## Task details
Every line in the data below from the one containing "non-empty error message. *)" down to the one containing "- right. unfold", both included, must be retyped exactly; no other line is to appear.

## Available data
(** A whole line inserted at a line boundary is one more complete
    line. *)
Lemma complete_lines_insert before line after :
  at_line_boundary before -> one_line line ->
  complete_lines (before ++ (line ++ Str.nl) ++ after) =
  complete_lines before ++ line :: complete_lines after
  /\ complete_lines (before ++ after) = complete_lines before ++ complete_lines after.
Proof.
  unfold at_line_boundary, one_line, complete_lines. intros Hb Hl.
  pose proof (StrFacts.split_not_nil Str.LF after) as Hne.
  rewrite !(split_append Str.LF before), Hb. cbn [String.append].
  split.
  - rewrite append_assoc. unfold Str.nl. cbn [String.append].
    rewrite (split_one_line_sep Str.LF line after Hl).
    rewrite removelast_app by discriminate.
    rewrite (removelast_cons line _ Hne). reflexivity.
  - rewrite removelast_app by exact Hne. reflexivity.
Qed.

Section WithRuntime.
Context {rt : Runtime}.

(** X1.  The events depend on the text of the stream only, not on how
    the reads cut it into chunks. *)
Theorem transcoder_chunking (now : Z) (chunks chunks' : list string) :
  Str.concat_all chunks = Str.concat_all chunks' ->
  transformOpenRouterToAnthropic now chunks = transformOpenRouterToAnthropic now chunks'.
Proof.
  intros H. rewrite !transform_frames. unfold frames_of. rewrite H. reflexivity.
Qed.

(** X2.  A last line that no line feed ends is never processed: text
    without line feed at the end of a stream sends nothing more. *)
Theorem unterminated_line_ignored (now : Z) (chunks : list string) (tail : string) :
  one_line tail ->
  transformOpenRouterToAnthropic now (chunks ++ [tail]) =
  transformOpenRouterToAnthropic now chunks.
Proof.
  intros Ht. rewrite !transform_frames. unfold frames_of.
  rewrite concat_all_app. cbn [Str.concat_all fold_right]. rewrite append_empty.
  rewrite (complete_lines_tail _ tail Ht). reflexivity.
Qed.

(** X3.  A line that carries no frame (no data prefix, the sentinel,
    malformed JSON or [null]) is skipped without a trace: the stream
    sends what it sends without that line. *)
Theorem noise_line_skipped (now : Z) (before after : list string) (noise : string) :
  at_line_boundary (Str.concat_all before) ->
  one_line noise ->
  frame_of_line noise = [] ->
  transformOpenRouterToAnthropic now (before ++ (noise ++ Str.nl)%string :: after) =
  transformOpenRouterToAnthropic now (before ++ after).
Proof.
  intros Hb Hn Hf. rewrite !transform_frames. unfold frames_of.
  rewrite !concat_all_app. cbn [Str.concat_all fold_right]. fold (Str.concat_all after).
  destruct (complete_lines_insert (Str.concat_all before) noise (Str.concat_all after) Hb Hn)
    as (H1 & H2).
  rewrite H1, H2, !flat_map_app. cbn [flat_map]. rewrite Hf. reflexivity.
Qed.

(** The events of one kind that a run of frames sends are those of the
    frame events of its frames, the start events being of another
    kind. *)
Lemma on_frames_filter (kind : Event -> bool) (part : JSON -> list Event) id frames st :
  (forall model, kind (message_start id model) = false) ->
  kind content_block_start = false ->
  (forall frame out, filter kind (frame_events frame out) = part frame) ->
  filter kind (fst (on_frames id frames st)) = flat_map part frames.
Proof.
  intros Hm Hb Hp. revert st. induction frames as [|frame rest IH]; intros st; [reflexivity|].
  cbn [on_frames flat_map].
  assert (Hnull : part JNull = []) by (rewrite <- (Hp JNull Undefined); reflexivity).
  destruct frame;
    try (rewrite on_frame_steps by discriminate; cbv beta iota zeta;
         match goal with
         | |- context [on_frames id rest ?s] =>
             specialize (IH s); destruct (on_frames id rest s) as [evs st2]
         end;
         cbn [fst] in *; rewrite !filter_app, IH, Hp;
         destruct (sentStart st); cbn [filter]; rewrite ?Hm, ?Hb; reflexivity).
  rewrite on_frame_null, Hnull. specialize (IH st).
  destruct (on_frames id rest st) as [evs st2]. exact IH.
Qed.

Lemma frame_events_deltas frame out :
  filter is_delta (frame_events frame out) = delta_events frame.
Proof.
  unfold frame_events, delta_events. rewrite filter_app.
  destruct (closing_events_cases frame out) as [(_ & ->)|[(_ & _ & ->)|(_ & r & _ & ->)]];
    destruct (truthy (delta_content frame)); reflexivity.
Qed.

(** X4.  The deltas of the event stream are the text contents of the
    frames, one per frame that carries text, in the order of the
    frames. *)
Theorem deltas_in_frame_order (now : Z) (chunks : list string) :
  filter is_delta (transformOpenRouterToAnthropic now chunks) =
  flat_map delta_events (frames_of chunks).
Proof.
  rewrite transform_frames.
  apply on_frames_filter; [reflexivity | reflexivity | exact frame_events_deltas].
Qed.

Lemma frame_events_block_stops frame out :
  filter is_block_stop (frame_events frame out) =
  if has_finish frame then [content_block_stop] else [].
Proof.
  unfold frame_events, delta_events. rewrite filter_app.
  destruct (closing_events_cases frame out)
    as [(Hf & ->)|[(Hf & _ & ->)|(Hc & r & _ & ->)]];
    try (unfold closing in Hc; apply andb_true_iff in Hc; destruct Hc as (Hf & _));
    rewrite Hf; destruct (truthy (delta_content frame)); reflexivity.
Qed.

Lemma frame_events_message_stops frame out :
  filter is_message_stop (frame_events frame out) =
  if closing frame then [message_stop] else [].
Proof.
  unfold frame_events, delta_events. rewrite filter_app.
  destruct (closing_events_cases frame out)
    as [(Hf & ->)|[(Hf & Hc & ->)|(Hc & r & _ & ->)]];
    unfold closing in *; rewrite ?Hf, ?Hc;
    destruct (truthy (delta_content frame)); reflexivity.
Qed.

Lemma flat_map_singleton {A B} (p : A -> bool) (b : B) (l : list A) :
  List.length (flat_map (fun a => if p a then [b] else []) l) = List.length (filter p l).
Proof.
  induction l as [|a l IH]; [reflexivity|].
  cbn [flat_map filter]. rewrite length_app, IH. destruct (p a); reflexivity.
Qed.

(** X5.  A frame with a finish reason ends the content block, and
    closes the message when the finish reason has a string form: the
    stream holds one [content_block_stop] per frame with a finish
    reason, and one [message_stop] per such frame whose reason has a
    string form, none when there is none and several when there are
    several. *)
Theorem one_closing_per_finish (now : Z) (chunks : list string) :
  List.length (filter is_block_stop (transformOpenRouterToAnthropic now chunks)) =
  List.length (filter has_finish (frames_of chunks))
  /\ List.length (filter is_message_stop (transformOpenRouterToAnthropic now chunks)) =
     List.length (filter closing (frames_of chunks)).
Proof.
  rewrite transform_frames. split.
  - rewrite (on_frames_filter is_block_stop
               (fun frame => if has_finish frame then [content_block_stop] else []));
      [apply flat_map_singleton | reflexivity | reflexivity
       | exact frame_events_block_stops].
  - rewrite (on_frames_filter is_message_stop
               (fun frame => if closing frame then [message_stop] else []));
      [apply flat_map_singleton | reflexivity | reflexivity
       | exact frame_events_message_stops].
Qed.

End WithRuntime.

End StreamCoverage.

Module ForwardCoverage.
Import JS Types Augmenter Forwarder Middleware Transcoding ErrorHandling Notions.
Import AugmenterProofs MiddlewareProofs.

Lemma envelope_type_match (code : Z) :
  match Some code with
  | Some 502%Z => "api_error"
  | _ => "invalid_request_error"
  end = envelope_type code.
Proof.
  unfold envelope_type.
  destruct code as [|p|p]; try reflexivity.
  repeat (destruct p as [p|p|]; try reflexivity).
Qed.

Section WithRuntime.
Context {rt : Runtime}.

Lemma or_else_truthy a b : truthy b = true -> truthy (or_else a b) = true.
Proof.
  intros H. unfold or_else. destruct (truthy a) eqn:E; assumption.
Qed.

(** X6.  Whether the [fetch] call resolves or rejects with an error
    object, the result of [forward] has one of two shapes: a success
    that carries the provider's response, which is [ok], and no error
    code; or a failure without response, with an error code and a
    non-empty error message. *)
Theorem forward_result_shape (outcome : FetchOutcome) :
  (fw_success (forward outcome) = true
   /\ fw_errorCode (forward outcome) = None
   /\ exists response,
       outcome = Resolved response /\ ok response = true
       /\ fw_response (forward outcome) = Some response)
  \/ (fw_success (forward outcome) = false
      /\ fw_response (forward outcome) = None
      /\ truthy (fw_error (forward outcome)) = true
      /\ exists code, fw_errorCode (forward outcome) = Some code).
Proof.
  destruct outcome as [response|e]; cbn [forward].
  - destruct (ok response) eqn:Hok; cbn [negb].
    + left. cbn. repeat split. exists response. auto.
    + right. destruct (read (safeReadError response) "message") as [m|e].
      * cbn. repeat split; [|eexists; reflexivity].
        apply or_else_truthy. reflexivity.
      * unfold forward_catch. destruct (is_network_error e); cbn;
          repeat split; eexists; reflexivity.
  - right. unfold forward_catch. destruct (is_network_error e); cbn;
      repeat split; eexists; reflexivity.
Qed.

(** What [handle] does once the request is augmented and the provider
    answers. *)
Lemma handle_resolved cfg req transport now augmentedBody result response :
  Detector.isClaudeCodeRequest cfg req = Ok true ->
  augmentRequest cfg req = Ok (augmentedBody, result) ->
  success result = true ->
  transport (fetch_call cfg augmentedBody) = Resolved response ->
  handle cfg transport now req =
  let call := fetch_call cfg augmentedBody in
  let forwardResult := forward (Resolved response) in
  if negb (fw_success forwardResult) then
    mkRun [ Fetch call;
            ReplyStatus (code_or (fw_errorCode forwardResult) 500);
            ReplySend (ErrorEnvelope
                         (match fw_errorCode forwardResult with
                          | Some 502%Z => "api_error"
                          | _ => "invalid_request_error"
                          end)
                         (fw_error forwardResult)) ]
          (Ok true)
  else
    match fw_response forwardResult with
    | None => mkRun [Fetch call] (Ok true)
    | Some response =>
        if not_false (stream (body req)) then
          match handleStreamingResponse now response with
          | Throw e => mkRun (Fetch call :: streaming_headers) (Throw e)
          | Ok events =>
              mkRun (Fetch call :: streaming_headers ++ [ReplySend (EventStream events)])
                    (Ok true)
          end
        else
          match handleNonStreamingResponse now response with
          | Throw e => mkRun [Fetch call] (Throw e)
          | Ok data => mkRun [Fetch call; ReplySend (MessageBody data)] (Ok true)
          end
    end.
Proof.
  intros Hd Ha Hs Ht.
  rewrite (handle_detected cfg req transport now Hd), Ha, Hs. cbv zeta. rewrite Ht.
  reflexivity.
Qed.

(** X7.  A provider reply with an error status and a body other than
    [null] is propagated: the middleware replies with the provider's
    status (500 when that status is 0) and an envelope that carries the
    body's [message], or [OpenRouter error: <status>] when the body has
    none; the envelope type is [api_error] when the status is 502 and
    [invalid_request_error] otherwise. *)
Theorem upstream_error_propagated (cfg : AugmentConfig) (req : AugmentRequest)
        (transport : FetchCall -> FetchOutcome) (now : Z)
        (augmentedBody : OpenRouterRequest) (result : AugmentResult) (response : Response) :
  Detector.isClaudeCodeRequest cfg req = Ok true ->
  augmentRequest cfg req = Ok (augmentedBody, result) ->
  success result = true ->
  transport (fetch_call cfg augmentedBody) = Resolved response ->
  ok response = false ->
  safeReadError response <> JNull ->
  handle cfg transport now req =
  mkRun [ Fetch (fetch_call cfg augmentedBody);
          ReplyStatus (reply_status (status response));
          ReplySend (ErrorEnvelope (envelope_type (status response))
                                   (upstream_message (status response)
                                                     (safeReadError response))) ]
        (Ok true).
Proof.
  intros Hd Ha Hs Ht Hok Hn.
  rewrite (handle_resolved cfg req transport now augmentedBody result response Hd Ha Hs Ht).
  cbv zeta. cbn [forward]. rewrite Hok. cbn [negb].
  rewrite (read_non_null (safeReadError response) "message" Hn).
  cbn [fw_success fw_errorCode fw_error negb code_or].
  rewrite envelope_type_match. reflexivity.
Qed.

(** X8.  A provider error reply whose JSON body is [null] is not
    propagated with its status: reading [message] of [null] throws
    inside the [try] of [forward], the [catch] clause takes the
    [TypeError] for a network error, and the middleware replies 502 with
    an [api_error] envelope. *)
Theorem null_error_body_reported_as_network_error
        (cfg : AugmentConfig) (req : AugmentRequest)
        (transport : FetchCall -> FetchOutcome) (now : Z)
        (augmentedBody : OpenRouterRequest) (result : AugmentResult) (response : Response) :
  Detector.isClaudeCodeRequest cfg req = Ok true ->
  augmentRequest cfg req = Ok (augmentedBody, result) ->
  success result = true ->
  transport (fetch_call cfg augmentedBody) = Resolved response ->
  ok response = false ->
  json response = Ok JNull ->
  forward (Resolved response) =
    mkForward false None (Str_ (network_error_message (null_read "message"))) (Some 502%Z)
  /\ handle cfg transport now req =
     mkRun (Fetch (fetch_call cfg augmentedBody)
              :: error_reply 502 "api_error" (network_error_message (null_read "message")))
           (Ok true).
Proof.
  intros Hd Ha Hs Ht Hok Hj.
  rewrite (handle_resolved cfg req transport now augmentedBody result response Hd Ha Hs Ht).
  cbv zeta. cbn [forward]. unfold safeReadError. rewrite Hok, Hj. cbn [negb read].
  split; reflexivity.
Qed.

==

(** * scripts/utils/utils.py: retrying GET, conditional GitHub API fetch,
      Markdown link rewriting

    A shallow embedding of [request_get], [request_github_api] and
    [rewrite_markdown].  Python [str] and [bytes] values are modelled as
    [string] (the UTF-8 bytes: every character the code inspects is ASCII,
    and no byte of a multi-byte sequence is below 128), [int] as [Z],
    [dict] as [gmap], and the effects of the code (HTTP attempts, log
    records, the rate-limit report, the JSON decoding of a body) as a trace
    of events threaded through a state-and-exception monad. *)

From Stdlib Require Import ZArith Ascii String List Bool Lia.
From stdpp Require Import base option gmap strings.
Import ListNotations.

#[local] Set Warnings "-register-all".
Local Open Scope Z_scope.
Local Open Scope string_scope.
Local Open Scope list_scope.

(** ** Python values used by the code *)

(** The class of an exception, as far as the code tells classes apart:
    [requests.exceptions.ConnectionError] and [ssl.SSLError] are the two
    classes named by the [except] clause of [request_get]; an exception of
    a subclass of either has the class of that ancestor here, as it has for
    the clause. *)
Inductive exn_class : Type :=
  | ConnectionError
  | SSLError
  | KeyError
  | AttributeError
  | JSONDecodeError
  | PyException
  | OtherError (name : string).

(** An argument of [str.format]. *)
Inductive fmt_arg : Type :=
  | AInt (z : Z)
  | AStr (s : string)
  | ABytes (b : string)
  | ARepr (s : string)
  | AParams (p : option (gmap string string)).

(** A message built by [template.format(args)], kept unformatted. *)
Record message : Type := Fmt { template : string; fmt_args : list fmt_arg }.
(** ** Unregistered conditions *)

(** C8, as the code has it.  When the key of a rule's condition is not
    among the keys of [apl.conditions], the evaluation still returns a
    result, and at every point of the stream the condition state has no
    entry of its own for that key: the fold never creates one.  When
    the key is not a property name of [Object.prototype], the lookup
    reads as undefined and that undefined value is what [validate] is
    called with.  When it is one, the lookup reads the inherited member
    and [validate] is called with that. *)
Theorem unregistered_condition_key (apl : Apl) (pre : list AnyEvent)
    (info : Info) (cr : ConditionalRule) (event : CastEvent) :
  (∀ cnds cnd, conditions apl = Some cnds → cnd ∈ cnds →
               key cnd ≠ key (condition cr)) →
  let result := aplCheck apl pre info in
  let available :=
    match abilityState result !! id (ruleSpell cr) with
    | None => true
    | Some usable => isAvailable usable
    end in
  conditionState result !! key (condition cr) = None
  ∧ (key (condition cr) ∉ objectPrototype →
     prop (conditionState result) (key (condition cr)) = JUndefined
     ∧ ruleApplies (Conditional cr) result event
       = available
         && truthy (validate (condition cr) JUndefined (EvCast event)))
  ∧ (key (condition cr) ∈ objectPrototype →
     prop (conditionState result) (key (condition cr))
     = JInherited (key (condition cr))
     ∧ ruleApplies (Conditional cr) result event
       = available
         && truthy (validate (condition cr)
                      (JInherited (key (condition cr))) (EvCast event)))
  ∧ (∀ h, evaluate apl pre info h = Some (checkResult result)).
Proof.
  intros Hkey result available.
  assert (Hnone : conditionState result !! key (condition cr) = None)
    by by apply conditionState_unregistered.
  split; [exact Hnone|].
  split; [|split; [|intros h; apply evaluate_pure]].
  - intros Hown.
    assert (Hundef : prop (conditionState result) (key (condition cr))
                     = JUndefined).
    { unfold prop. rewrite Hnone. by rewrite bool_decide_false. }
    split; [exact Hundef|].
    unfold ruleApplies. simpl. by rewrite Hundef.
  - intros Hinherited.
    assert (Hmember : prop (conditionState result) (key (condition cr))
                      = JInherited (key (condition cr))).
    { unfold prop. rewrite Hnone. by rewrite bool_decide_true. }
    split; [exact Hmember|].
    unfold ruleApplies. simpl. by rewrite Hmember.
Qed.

## Output for this task
    non-empty error message. *)
Theorem forward_result_shape (outcome : FetchOutcome) :
  (fw_success (forward outcome) = true
   /\ fw_errorCode (forward outcome) = None
   /\ exists response,
       outcome = Resolved response /\ ok response = true
       /\ fw_response (forward outcome) = Some response)
  \/ (fw_success (forward outcome) = false
      /\ fw_response (forward outcome) = None
      /\ truthy (fw_error (forward outcome)) = true
      /\ exists code, fw_errorCode (forward outcome) = Some code).
Proof.
  destruct outcome as [response|e]; cbn [forward].
  - destruct (ok response) eqn:Hok; cbn [negb].
    + left. cbn. repeat split. exists response. auto.
    + right. destruct (read (safeReadError response) "message") as [m|e].
      * cbn. repeat split; [|eexists; reflexivity].
        apply or_else_truthy. reflexivity.
      * unfold forward_catch. destruct (is_network_error e); cbn;
          repeat split; eexists; reflexivity.
  - right. unfold forward_catch. destruct (is_network_error e); cbn;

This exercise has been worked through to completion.